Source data
+ + +
(* ===== verification/Database.v ===== *)
(** * Database: the Redis store of [backend/app/database.py]

    API keys under [user:<user>:exchange:<exchange>] (encrypted with the
    process's Fernet key), configurations under
    [user:<user>:alert_config:<name>], history records under
    [alert:<user>:<timestamp>].  Every function of the file is a definition
    here, on the Redis part of the [World]. *)

From stdpp Require Import base gmap strings list sorting.
From Stdlib Require Import QArith String Ascii.
From S2P Require Import Prelude Models World.
Open Scope string_scope.
Open Scope list_scope.

(** ** Keys *)

Definition creds_key (user_id exchange : string) : string :=
  "user:" +:+ user_id +:+ ":exchange:" +:+ exchange.

Definition config_key (user_id config_name : string) : string :=
  "user:" +:+ user_id +:+ ":alert_config:" +:+ config_name.

Definition history_key (user_id ts : string) : string :=
  "alert:" +:+ user_id +:+ ":" +:+ ts.

(** The patterns of [get_all_alert_configs] and [get_alert_history], without
    their final [*]. *)
Definition config_prefix (user_id : string) : string :=
  "user:" +:+ user_id +:+ ":alert_config:".

Definition history_prefix (user_id : string) : string :=
  "alert:" +:+ user_id +:+ ":".

(** The order of [sort(reverse=True)] on keys: [a] before [b] when [b <= a]. *)
Definition key_ge (a b : string) : Prop := String.leb b a = true.

#[export] Instance key_ge_dec : RelDecision key_ge.
Proof. intros a b. unfold key_ge. apply _. Defined.

(** [config_name = key.split(":")[-1]] *)
Definition config_name_of_key (key : string) : string :=
  default "" (last (py_split ":"%char key)).

Section Database.
Context `{Fernet}.

Definition encrypt_data (data : string) : M string :=
  k <- gets w_encryption_key ;; ret (fernet_encrypt k data).

(** [InvalidToken] when the token was not made under the current key. *)
Definition decrypt_data (data : string) : M string :=
  k <- gets w_encryption_key ;;
  match fernet_decrypt k data with
  | Some p => ret p
  | None => raise (PyException "InvalidToken" "")
  end.

Definition save_exchange_api_key (user_id exchange api_key api_secret : string) : M bool :=
  ek <- encrypt_data api_key ;;
  es <- encrypt_data api_secret ;;
  redis_set (creds_key user_id exchange) (SCreds ek es).

(** [{}] is [None]; a value that is not a key pair has no ["api_key"]. *)
Definition get_exchange_api_key (user_id exchange : string) : M (option (string * string)) :=
  data <- redis_get (creds_key user_id exchange) ;;
  match data with
  | None => ret None
  | Some (SCreds a s) =>
      k <- decrypt_data a ;;
      sec <- decrypt_data s ;;
      ret (Some (k, sec))
  | Some _ => raise (PyException "KeyError" "'api_key'")
  end.

Definition delete_exchange_api_key (user_id exchange : string) : M bool :=
  n <- redis_delete (creds_key user_id exchange) ;; ret (Nat.ltb 0 n).

Definition save_alert_config (user_id config_name : string) (config_data : ConfigDict) : M bool :=
  redis_set (config_key user_id config_name) (SConfig config_data).

(** The dict read back, whatever it holds; [None] for [{}]. *)
Definition get_alert_config (user_id config_name : string) : M (option Stored) :=
  redis_get (config_key user_id config_name).

(** The loop of [get_all_alert_configs]: the name is the last [:]-piece of
    the key, and the configuration is read again under that name. *)
Fixpoint load_configs (user_id : string) (keys : list string) : M (list (string * Stored)) :=
  match keys with
  | [] => ret []
  | key :: rest =>
      let config_name := config_name_of_key key in
      config <- get_alert_config user_id config_name ;;
      tail <- load_configs user_id rest ;;
      match config with
      | Some c => ret ((config_name, c) :: tail)
      | None => ret tail
      end
  end.

(** Each entry is the dict with its ["name"] set. *)
Definition get_all_alert_configs (user_id : string) : M (list (string * Stored)) :=
  keys <- redis_keys_prefix (config_prefix user_id) ;;
  load_configs user_id keys.

Definition delete_alert_config (user_id config_name : string) : M bool :=
  n <- redis_delete (config_key user_id config_name) ;; ret (Nat.ltb 0 n).

Definition save_alert_history (user_id : string) (alert_data : HistoryData) : M bool :=
  redis_set (history_key user_id (history_timestamp alert_data)) (SHistory alert_data).

(** [keys.sort(reverse=True)]: descending code-point order. *)
Definition sort_desc (keys : list string) : list string :=
  merge_sort key_ge keys.

Fixpoint load_history (keys : list string) : M (list Stored) :=
  match keys with
  | [] => ret []
  | key :: rest =>
      data <- redis_get key ;;
      tail <- load_history rest ;;
      match data with
      | Some d => ret (d :: tail)
      | None => ret tail
      end
  end.

Definition get_alert_history (user_id : string) (limit : nat) : M (list Stored) :=
  keys <- redis_keys_prefix (history_prefix user_id) ;;
  load_history (take limit (sort_desc keys)).
End Database.

(** ** Reading the store *)

Section Reads.
Context `{Fernet}.

Lemma get_exchange_api_key_absent u e w :
  w_redis w !! creds_key u e = None ->
  get_exchange_api_key u e w = (Ok None, w).
Proof. intros Hk. unfold get_exchange_api_key, bind, redis_get, gets. simpl. by rewrite Hk. Qed.

Lemma get_exchange_api_key_present u e w a s ka ks :
  w_redis w !! creds_key u e = Some (SCreds a s) ->
  fernet_decrypt (w_encryption_key w) a = Some ka ->
  fernet_decrypt (w_encryption_key w) s = Some ks ->
  get_exchange_api_key u e w = (Ok (Some (ka, ks)), w).
Proof.
  intros Hk Ha Hs. unfold get_exchange_api_key, decrypt_data, bind, redis_get, gets.
  simpl. rewrite Hk; simpl. rewrite Ha; simpl. by rewrite Hs.
Qed.

(** Reading API keys never changes the world, whatever it returns. *)
Lemma get_exchange_api_key_readonly u e w :
  final (get_exchange_api_key u e) w = w.
Proof.
  unfold final, get_exchange_api_key, decrypt_data, bind, redis_get, gets, raise, ret. simpl.
  destruct (w_redis w !! creds_key u e) as [[a s| |]|]; simpl; try done.
  destruct (fernet_decrypt _ a); simpl; [|done].
  by destruct (fernet_decrypt _ s).
Qed.
End Reads.

Section Writes.
Context `{Fernet}.

Lemma delete_exchange_api_key_run u e w :
  delete_exchange_api_key u e w =
    (Ok (Nat.ltb 0 (match w_redis w !! creds_key u e with Some _ => 1%nat | None => 0%nat end)),
     set_redis (delete (creds_key u e)) w).
Proof. reflexivity. Qed.

Lemma save_alert_history_run u h w :
  save_alert_history u h w =
    (Ok true, set_redis <[history_key u (history_timestamp h) := SHistory h]> w).
Proof. reflexivity. Qed.
End Writes.

Section DatabaseFrames.
Context `{Fernet}.

Lemma get_exchange_api_key_store_kept u e : within store_kept (get_exchange_api_key u e).
Proof. intros w. by rewrite get_exchange_api_key_readonly. Qed.

Lemma get_alert_config_store_kept u n : within store_kept (get_alert_config u n).
Proof. by intros w. Qed.
End DatabaseFrames.

#[export] Hint Resolve get_exchange_api_key_store_kept get_alert_config_store_kept : frame.

(** ** Properties of the store *)

Section StoreFacts.
Context `{Fernet}.

(** C19: API keys read back after they are saved are the ones saved: the
    encryption under the process key is undone by the decryption. *)
Theorem api_key_roundtrip u e k s w :
  fst ((save_exchange_api_key u e k s ;;; get_exchange_api_key u e) w) = Ok (Some (k, s)).
Proof.
  unfold save_exchange_api_key, encrypt_data, get_exchange_api_key, decrypt_data.
  py_simp. rewrite lookup_insert_eq. simpl. by rewrite !fernet_decrypt_encrypt.
Qed.

Lemma creds_config_key_collision u n e :
  creds_key (u +:+ ":alert_config:" +:+ n) e = config_key u (n +:+ ":exchange:" +:+ e).
Proof. unfold creds_key, config_key. by rewrite !string_app_assoc. Qed.

(** C20: the keyspace is not injective: saving a configuration whose name
    contains [":exchange:"] overwrites the API keys of another user id, whose
    keys then read back as a [KeyError]. *)
Theorem config_overwrites_api_keys u n e c w :
  fst ((save_alert_config u (n +:+ ":exchange:" +:+ e) c ;;;
        get_exchange_api_key (u +:+ ":alert_config:" +:+ n) e) w)
  = Raise (PyException "KeyError" "'api_key'").
Proof.
  unfold save_alert_config, get_exchange_api_key. rewrite creds_config_key_collision.
  py_simp. by rewrite lookup_insert_eq.
Qed.

Lemma load_history_run keys w :
  exists l, load_history keys w = (Ok l, w) /\ (List.length l <= List.length keys)%nat.
Proof.
  induction keys as [|k keys IH]; simpl; [by exists []|].
  destruct IH as (l & Hl & Hlen). unfold bind, redis_get, gets. simpl. rewrite Hl.
  destruct (w_redis w !! k); simpl; [exists (s :: l)|exists l]; simpl; split; auto with lia.
Qed.

(** C21: the history listing never raises, changes nothing, and returns at
    most [limit] records. *)
Theorem get_alert_history_bounded u limit w :
  exists l, get_alert_history u limit w = (Ok l, w) /\ (List.length l <= limit)%nat.
Proof.
  unfold get_alert_history, bind, redis_keys_prefix, gets. cbv beta iota.
  match goal with |- context [load_history ?ks w] =>
    destruct (load_history_run ks w) as (l & -> & Hl) end.
  exists l. split; [done|]. rewrite length_take in Hl. lia.
Qed.
End StoreFacts.

(** The keys of the history listing are sorted in descending order
    (most recent timestamp first) and are the keys found, reordered. *)
Lemma sort_desc_spec keys :
  Sorted key_ge (sort_desc keys) /\ sort_desc keys ≡ₚ keys.
Proof.
  split; [apply Sorted_merge_sort|apply merge_sort_Permutation].
  intros a b. unfold key_ge. destruct (String.leb_total a b); auto.
Qed.

(** ** Listing configurations whose name has a colon *)

Definition sample_config (n : string) : ConfigDict := {|
  cd_name := n; cd_exchange := "binance"; cd_symbol := "BTC/USDT";
  cd_order_type := "market"; cd_position_side := "long";
  cd_quantity := Some 1%Q; cd_quantity_percentage := None; cd_price := None;
  cd_stop_loss := None; cd_take_profit := None; cd_description := None
|}.

Definition colon_world : World :=
  set_redis (fun _ => <[config_key "default" "x" := SConfig (sample_config "x")]>
                        (<[config_key "default" "a:x" := SConfig (sample_config "a:x")]> ∅))
    empty_world.

Section ListingExample.
#[local] Existing Instance demo_fernet.

End ListingExample.

(** ** Listing the history of a user whose id is a prefix of another's *)

Definition leak_world : World :=
  set_redis (fun _ =>
    <[history_key "default" "2024-01-01T00:00:00" :=
        SHistory (HistFailure "c1" "2024-01-01T00:00:00" "Error executing order: ")]>
    (<[history_key "default:bot" "2024-01-02T00:00:00" :=
        SHistory (HistFailure "c9" "2024-01-02T00:00:00" "Error executing order: ")]> ∅))
    empty_world.

Section LeakExample.
#[local] Existing Instance demo_fernet.

End LeakExample.

(** ** The listing loops against reference definitions *)

(** What [get_all_alert_configs] should list for the keys found: each key's
    name with the value stored under the key rebuilt from that name. *)
Definition configs_of (m : gmap string Stored) (u : string) (keys : list string)
    : list (string * Stored) :=
  omap (fun key => let n := config_name_of_key key in pair n <$> m !! config_key u n) keys.

(** What [get_alert_history] should return for the keys it selects. *)
Definition history_of (m : gmap string Stored) (keys : list string) : list Stored :=
  omap (fun key => m !! key) keys.

Section Listings.
Context `{Fernet}.

(** The loop of [get_all_alert_configs] never raises, changes nothing and
    returns [configs_of] of the keys. *)
Lemma load_configs_run u keys w :
  load_configs u keys w = (Ok (configs_of (w_redis w) u keys), w).
Proof.
  induction keys as [|key keys IH]; [done|]. simpl.
  unfold bind, get_alert_config, redis_get, gets. simpl. rewrite IH.
  unfold configs_of. simpl. by destruct (w_redis w !! _).
Qed.

Lemma load_history_equiv keys w :
  load_history keys w = (Ok (history_of (w_redis w) keys), w).
Proof.
  induction keys as [|key keys IH]; [done|]. simpl.
  unfold bind, redis_get, gets. simpl. rewrite IH.
  unfold history_of. simpl. by destruct (w_redis w !! key).
Qed.

Lemma config_key_prefix u n : config_key u n = config_prefix u +:+ n.
Proof. unfold config_key, config_prefix. by rewrite !string_app_assoc. Qed.

(** The name read back from the key of a colon-free name is the name. *)
Lemma config_name_of_config_key u n :
  str_has ":" n = false -> config_name_of_key (config_key u n) = n.
Proof.
  intros Hn. unfold config_name_of_key, config_key.
  replace ("user:" +:+ u +:+ ":alert_config:" +:+ n)
    with (("user:" +:+ u +:+ ":alert_config") +:+ String ":" n)
    by (rewrite !string_app_assoc; reflexivity).
  by rewrite py_split_app_sep, (py_split_no_sep _ n), last_snoc.
Qed.

Lemma elem_of_keys_with_prefix m p k v :
  m !! k = Some v -> str_prefix p k = true -> k ∈ keys_with_prefix m p.
Proof.
  intros Hk Hp. unfold keys_with_prefix. apply list_elem_of_filter. split; [done|].
  apply list_elem_of_fmap. exists (k, v). split; [done|]. by apply elem_of_map_to_list.
Qed.


End Listings.

Section ListingExamples.
#[local] Existing Instance demo_fernet.

End ListingExamples.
+ + +
▶ [PROBLEM DETAILS]:
In the records above, which lines hold the string "None"? Copy each one.

▶ [ANSWER TO THIS TASK]:
  | None => raise (PyException "InvalidToken" "")
(** [{}] is [None]; a value that is not a key pair has no ["api_key"]. *)
  | None => ret None
(** The dict read back, whatever it holds; [None] for [{}]. *)
      | None => ret tail
      | None => ret tail
  w_redis w !! creds_key u e = None ->
  get_exchange_api_key u e w = (Ok None, w).
    (Ok (Nat.ltb 0 (match w_redis w !! creds_key u e with Some _ => 1%nat | None => 0%nat end)),
  cd_quantity := Some 1%Q; cd_quantity_percentage := None; cd_price := None;
  cd_stop_loss := None; cd_take_profit := None; cd_description := None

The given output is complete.